(Source data Opens)

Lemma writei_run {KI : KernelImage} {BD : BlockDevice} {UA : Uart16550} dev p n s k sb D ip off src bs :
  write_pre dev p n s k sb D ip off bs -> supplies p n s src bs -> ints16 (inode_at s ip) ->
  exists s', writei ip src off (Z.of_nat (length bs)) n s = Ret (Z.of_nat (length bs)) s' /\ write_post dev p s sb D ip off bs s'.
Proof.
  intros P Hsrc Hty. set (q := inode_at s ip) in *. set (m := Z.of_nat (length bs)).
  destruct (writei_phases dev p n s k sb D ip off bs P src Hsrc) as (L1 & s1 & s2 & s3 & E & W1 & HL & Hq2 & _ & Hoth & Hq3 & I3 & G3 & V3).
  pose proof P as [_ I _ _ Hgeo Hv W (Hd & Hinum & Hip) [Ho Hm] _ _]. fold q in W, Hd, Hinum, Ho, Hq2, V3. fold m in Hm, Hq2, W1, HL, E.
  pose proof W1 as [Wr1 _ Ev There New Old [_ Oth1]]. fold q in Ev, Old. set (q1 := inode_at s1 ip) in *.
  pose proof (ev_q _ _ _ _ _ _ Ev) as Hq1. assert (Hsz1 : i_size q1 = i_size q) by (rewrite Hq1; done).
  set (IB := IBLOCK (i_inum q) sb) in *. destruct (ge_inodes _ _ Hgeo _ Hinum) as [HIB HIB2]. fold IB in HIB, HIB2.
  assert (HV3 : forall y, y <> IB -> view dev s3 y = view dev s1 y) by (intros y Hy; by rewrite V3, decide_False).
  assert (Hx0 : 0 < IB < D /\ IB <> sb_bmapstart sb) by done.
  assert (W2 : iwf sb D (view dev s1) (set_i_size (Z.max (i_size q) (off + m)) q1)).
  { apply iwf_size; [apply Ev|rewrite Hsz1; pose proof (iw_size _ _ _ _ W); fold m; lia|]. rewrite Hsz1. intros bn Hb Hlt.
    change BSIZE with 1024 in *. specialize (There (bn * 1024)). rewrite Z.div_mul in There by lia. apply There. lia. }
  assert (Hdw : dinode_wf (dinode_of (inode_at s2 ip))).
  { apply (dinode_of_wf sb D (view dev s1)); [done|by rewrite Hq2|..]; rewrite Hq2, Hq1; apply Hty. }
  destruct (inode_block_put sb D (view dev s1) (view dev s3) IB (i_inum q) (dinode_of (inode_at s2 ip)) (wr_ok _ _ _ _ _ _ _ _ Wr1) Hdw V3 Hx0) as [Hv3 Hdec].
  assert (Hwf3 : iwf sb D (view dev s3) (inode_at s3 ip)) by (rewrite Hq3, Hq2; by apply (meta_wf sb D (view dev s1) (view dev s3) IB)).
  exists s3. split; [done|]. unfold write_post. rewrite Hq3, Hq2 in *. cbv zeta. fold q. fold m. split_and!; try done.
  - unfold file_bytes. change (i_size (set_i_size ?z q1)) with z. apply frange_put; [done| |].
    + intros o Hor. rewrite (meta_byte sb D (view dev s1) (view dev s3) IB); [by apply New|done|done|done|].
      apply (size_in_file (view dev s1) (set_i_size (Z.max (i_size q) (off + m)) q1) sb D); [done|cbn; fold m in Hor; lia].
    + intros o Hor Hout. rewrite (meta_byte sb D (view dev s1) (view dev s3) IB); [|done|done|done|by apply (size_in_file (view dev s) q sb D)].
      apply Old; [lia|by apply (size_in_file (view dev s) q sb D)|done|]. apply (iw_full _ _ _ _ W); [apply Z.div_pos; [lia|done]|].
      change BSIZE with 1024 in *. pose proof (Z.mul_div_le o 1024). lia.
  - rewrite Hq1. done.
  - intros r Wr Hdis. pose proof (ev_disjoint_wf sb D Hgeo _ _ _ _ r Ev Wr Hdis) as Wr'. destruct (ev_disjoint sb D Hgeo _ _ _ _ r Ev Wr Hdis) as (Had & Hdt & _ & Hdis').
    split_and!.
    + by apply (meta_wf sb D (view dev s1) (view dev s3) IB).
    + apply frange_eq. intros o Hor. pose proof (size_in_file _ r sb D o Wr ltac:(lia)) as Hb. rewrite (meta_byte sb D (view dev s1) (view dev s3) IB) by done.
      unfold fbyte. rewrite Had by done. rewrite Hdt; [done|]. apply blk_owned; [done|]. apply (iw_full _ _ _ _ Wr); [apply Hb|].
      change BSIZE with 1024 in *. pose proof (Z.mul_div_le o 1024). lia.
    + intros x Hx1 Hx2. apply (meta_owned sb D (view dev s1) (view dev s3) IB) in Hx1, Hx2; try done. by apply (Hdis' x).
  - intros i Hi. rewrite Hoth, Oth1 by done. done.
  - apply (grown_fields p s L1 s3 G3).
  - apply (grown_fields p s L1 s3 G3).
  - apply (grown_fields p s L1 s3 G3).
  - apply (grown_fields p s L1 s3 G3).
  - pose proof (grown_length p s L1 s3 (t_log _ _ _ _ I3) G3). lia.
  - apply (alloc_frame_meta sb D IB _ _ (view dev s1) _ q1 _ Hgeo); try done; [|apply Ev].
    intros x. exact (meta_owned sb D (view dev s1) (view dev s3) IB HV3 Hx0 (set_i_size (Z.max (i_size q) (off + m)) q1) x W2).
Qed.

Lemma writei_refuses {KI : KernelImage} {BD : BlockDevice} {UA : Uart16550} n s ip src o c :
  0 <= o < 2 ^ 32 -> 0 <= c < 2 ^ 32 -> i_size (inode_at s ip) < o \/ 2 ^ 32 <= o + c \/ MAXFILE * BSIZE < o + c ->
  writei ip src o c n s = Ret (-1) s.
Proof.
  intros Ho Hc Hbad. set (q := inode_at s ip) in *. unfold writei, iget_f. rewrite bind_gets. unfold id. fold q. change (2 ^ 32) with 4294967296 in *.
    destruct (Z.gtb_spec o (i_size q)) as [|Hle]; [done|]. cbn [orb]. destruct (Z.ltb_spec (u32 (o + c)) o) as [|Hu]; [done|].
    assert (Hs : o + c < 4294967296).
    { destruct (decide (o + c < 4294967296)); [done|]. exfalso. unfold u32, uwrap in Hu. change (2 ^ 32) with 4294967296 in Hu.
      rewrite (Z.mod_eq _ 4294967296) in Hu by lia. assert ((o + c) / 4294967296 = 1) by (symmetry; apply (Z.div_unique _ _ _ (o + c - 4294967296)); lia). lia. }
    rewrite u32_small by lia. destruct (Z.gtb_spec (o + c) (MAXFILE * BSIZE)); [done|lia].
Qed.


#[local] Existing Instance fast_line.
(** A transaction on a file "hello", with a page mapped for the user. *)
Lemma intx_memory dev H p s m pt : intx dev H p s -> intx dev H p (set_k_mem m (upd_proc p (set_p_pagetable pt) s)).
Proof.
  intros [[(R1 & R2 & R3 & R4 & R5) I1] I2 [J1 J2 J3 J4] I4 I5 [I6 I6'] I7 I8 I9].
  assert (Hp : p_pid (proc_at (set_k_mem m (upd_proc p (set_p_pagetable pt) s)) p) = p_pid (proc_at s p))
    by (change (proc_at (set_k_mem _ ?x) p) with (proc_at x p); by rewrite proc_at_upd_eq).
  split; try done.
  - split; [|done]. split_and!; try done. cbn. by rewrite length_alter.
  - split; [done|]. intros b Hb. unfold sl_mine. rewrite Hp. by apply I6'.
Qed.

(Source data Closes)

-- Task goal --
What is needed here is an exact reproduction of all the entries.

-- Answer to this task --
Lemma writei_run {KI : KernelImage} {BD : BlockDevice} {UA : Uart16550} dev p n s k sb D ip off src bs :
  write_pre dev p n s k sb D ip off bs -> supplies p n s src bs -> ints16 (inode_at s ip) ->
  exists s', writei ip src off (Z.of_nat (length bs)) n s = Ret (Z.of_nat (length bs)) s' /\ write_post dev p s sb D ip off bs s'.
Proof.
  intros P Hsrc Hty. set (q := inode_at s ip) in *. set (m := Z.of_nat (length bs)).
  destruct (writei_phases dev p n s k sb D ip off bs P src Hsrc) as (L1 & s1 & s2 & s3 & E & W1 & HL & Hq2 & _ & Hoth & Hq3 & I3 & G3 & V3).
  pose proof P as [_ I _ _ Hgeo Hv W (Hd & Hinum & Hip) [Ho Hm] _ _]. fold q in W, Hd, Hinum, Ho, Hq2, V3. fold m in Hm, Hq2, W1, HL, E.
  pose proof W1 as [Wr1 _ Ev There New Old [_ Oth1]]. fold q in Ev, Old. set (q1 := inode_at s1 ip) in *.
  pose proof (ev_q _ _ _ _ _ _ Ev) as Hq1. assert (Hsz1 : i_size q1 = i_size q) by (rewrite Hq1; done).
  set (IB := IBLOCK (i_inum q) sb) in *. destruct (ge_inodes _ _ Hgeo _ Hinum) as [HIB HIB2]. fold IB in HIB, HIB2.
  assert (HV3 : forall y, y <> IB -> view dev s3 y = view dev s1 y) by (intros y Hy; by rewrite V3, decide_False).
  assert (Hx0 : 0 < IB < D /\ IB <> sb_bmapstart sb) by done.
  assert (W2 : iwf sb D (view dev s1) (set_i_size (Z.max (i_size q) (off + m)) q1)).
  { apply iwf_size; [apply Ev|rewrite Hsz1; pose proof (iw_size _ _ _ _ W); fold m; lia|]. rewrite Hsz1. intros bn Hb Hlt.
    change BSIZE with 1024 in *. specialize (There (bn * 1024)). rewrite Z.div_mul in There by lia. apply There. lia. }
  assert (Hdw : dinode_wf (dinode_of (inode_at s2 ip))).
  { apply (dinode_of_wf sb D (view dev s1)); [done|by rewrite Hq2|..]; rewrite Hq2, Hq1; apply Hty. }
  destruct (inode_block_put sb D (view dev s1) (view dev s3) IB (i_inum q) (dinode_of (inode_at s2 ip)) (wr_ok _ _ _ _ _ _ _ _ Wr1) Hdw V3 Hx0) as [Hv3 Hdec].
  assert (Hwf3 : iwf sb D (view dev s3) (inode_at s3 ip)) by (rewrite Hq3, Hq2; by apply (meta_wf sb D (view dev s1) (view dev s3) IB)).
  exists s3. split; [done|]. unfold write_post. rewrite Hq3, Hq2 in *. cbv zeta. fold q. fold m. split_and!; try done.
  - unfold file_bytes. change (i_size (set_i_size ?z q1)) with z. apply frange_put; [done| |].
    + intros o Hor. rewrite (meta_byte sb D (view dev s1) (view dev s3) IB); [by apply New|done|done|done|].
      apply (size_in_file (view dev s1) (set_i_size (Z.max (i_size q) (off + m)) q1) sb D); [done|cbn; fold m in Hor; lia].
    + intros o Hor Hout. rewrite (meta_byte sb D (view dev s1) (view dev s3) IB); [|done|done|done|by apply (size_in_file (view dev s) q sb D)].
      apply Old; [lia|by apply (size_in_file (view dev s) q sb D)|done|]. apply (iw_full _ _ _ _ W); [apply Z.div_pos; [lia|done]|].
      change BSIZE with 1024 in *. pose proof (Z.mul_div_le o 1024). lia.
  - rewrite Hq1. done.
  - intros r Wr Hdis. pose proof (ev_disjoint_wf sb D Hgeo _ _ _ _ r Ev Wr Hdis) as Wr'. destruct (ev_disjoint sb D Hgeo _ _ _ _ r Ev Wr Hdis) as (Had & Hdt & _ & Hdis').
    split_and!.
    + by apply (meta_wf sb D (view dev s1) (view dev s3) IB).
    + apply frange_eq. intros o Hor. pose proof (size_in_file _ r sb D o Wr ltac:(lia)) as Hb. rewrite (meta_byte sb D (view dev s1) (view dev s3) IB) by done.
      unfold fbyte. rewrite Had by done. rewrite Hdt; [done|]. apply blk_owned; [done|]. apply (iw_full _ _ _ _ Wr); [apply Hb|].
      change BSIZE with 1024 in *. pose proof (Z.mul_div_le o 1024). lia.
    + intros x Hx1 Hx2. apply (meta_owned sb D (view dev s1) (view dev s3) IB) in Hx1, Hx2; try done. by apply (Hdis' x).
  - intros i Hi. rewrite Hoth, Oth1 by done. done.
  - apply (grown_fields p s L1 s3 G3).
  - apply (grown_fields p s L1 s3 G3).
  - apply (grown_fields p s L1 s3 G3).
  - apply (grown_fields p s L1 s3 G3).
  - pose proof (grown_length p s L1 s3 (t_log _ _ _ _ I3) G3). lia.
  - apply (alloc_frame_meta sb D IB _ _ (view dev s1) _ q1 _ Hgeo); try done; [|apply Ev].
    intros x. exact (meta_owned sb D (view dev s1) (view dev s3) IB HV3 Hx0 (set_i_size (Z.max (i_size q) (off + m)) q1) x W2).
Qed.

Lemma writei_refuses {KI : KernelImage} {BD : BlockDevice} {UA : Uart16550} n s ip src o c :
  0 <= o < 2 ^ 32 -> 0 <= c < 2 ^ 32 -> i_size (inode_at s ip) < o \/ 2 ^ 32 <= o + c \/ MAXFILE * BSIZE < o + c ->
  writei ip src o c n s = Ret (-1) s.
Proof.
  intros Ho Hc Hbad. set (q := inode_at s ip) in *. unfold writei, iget_f. rewrite bind_gets. unfold id. fold q. change (2 ^ 32) with 4294967296 in *.
    destruct (Z.gtb_spec o (i_size q)) as [|Hle]; [done|]. cbn [orb]. destruct (Z.ltb_spec (u32 (o + c)) o) as [|Hu]; [done|].
    assert (Hs : o + c < 4294967296).
    { destruct (decide (o + c < 4294967296)); [done|]. exfalso. unfold u32, uwrap in Hu. change (2 ^ 32) with 4294967296 in Hu.
      rewrite (Z.mod_eq _ 4294967296) in Hu by lia. assert ((o + c) / 4294967296 = 1) by (symmetry; apply (Z.div_unique _ _ _ (o + c - 4294967296)); lia). lia. }
    rewrite u32_small by lia. destruct (Z.gtb_spec (o + c) (MAXFILE * BSIZE)); [done|lia].
Qed.


#[local] Existing Instance fast_line.
(** A transaction on a file "hello", with a page mapped for the user. *)
Lemma intx_memory dev H p s m pt : intx dev H p s -> intx dev H p (set_k_mem m (upd_proc p (set_p_pagetable pt) s)).
Proof.
  intros [[(R1 & R2 & R3 & R4 & R5) I1] I2 [J1 J2 J3 J4] I4 I5 [I6 I6'] I7 I8 I9].
  assert (Hp : p_pid (proc_at (set_k_mem m (upd_proc p (set_p_pagetable pt) s)) p) = p_pid (proc_at s p))
    by (change (proc_at (set_k_mem _ ?x) p) with (proc_at x p); by rewrite proc_at_upd_eq).
  split; try done.
  - split; [|done]. split_and!; try done. cbn. by rewrite length_alter.
  - split; [done|]. intros b Hb. unfold sl_mine. rewrite Hp. by apply I6'.
Qed.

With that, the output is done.